Data: Begin
Definition DeleteRoleHandler (audit : bool) (ctx : Ctx) (roleID : string) : Handler unit :=
  e ← DeleteRole (ctx_tenant ctx) roleID;
  match e with
  | Some err => stop (ErrorWithCode 409 "role_in_use" (OfErr err))
  | None =>
      _ ← (if audit then LogAction (ctx_tenant ctx) (ctx_user ctx) ActorTypeUser "role.delete" "role" roleID []
           else mret tt);
      stop NoContent
  end.

(** ** server/store/users.go *)

Definition find_user (tenantID userID : string) (db : DB) : option User :=
  u ← users db !! userID; if usr_tenant u =s tenantID then Some u else None.

Definition insert_user (id : string) (u : User) (db : DB) : option DB :=
  if fk (tenants db) (usr_tenant u) && fk_opt (roles db) (usr_role u)
  then t ← insert_new id u (users db); Some (set_users t db)
  else None.

Definition own_user (tenantID userID : string) (id : string) (u : User) : bool :=
  (id =s userID) && (usr_tenant u =s tenantID).

Definition set_user_role (role : option string) (u : User) : User :=
  {| usr_tenant := usr_tenant u; usr_email := usr_email u; usr_role := role;
     usr_sso_subject := usr_sso_subject u; usr_created_at := usr_created_at u |}.

Definition set_user_sso (subj : option string) (u : User) : User :=
  {| usr_tenant := usr_tenant u; usr_email := usr_email u; usr_role := usr_role u;
     usr_sso_subject := subj; usr_created_at := usr_created_at u |}.

(** [UPDATE users SET role_id = $1 WHERE id = $2 AND tenant_id = $3], with the
    foreign key checked when a row is written. *)
Definition sql_user_role (tenantID userID : string) (role : option string) (db : DB) : option (DB * nat) :=
  let p := own_user tenantID userID in
  if negb (count_where p (users db) =? 0)%nat && negb (fk_opt (roles db) role) then None
  else Some (set_users (update_where p (set_user_role role) (users db)) db, count_where p (users db)).

(** [None] is a nil error. *)
Definition UpdateUserRole {R : Type} (tenantID userID roleID : string) : prog DB R (option GoError) :=
  r ← exec (sql_user_role tenantID userID (Some roleID));
  mret (match r with None => Some EDb | Some n => if (n =? 0)%nat then Some EUserNotFound else None end).

Definition DeactivateUser {R : Type} (tenantID userID : string) : prog DB R (option GoError) :=
  r ← exec (sql_user_role tenantID userID None);
  mret (match r with None => Some EDb | Some n => if (n =? 0)%nat then Some EUserNotFound else None end).

(** The subject another user already has: the unique index. *)
Definition subject_taken (userID : string) (subj : string) (db : DB) : bool :=
  nonempty (select_where (fun id u => negb (id =s userID) && bool_decide (usr_sso_subject u = Some subj)) (users db)).

Inductive SSOError := SSOTaken | SSONotFound | SSOFailed.

(** [None] is a nil error; a violated index is reported apart. *)
Definition SetUserSSOSubject {R : Type} (tenantID userID ssoSubject : string) : prog DB R (option SSOError) :=
  let subj := if ssoSubject =s "" then None else Some ssoSubject in
  let p := own_user tenantID userID in
  r ← exec (fun db =>
        if negb (count_where p (users db) =? 0)%nat
           && match subj with Some sj => subject_taken userID sj db | None => false end
        then Some (db, inl tt)
        else Some (set_users (update_where p (set_user_sso subj) (users db)) db,
                   inr (count_where p (users db))));
  mret (match r with
        | None => Some SSOFailed
        | Some (inl _) => Some SSOTaken
        | Some (inr n) => if (n =? 0)%nat then Some SSONotFound else None
        end).

(** ** server/api/users.go *)

Definition Invite (audit : bool) (ctx : Ctx) (body : option (string * string)) : Handler unit :=
  match body with
  | None => stop (Error 400 "invalid request body")
  | Some (email, roleID) =>
      if (email =s "") || (roleID =s "") then stop (Error 400 "email and role_id are required")
      else
        id ← new_id "usr";
        now ← time_now;
        let user := {| usr_tenant := ctx_tenant ctx; usr_email := email; usr_role := Some roleID;
                       usr_sso_subject := None; usr_created_at := now |} in
        r ← exec (stmt_opt (insert_user id user));
        match r with
        | None => stop (Error 500 "failed to create user")
        | Some _ =>
            _ ← (if audit then LogAction (ctx_tenant ctx) (ctx_user ctx) ActorTypeUser "user.invite" "user" id
                                 [("email", email); ("role_id", roleID)]
                 else mret tt);
            stop (JSON 201 (BUser (Some (id, user))))
        end
  end.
Data: End
Try it =
Could you transcribe the entries above word for word, from the line with "then Some (db, inl tt)" down to the line with "match body with", keeping both?

Task output =
        then Some (db, inl tt)
        else Some (set_users (update_where p (set_user_sso subj) (users db)) db,
                   inr (count_where p (users db))));
  mret (match r with
        | None => Some SSOFailed
        | Some (inl _) => Some SSOTaken
        | Some (inr n) => if (n =? 0)%nat then Some SSONotFound else None
        end).

(** ** server/api/users.go *)

Definition Invite (audit : bool) (ctx : Ctx) (body : option (string * string)) : Handler unit :=
  match body with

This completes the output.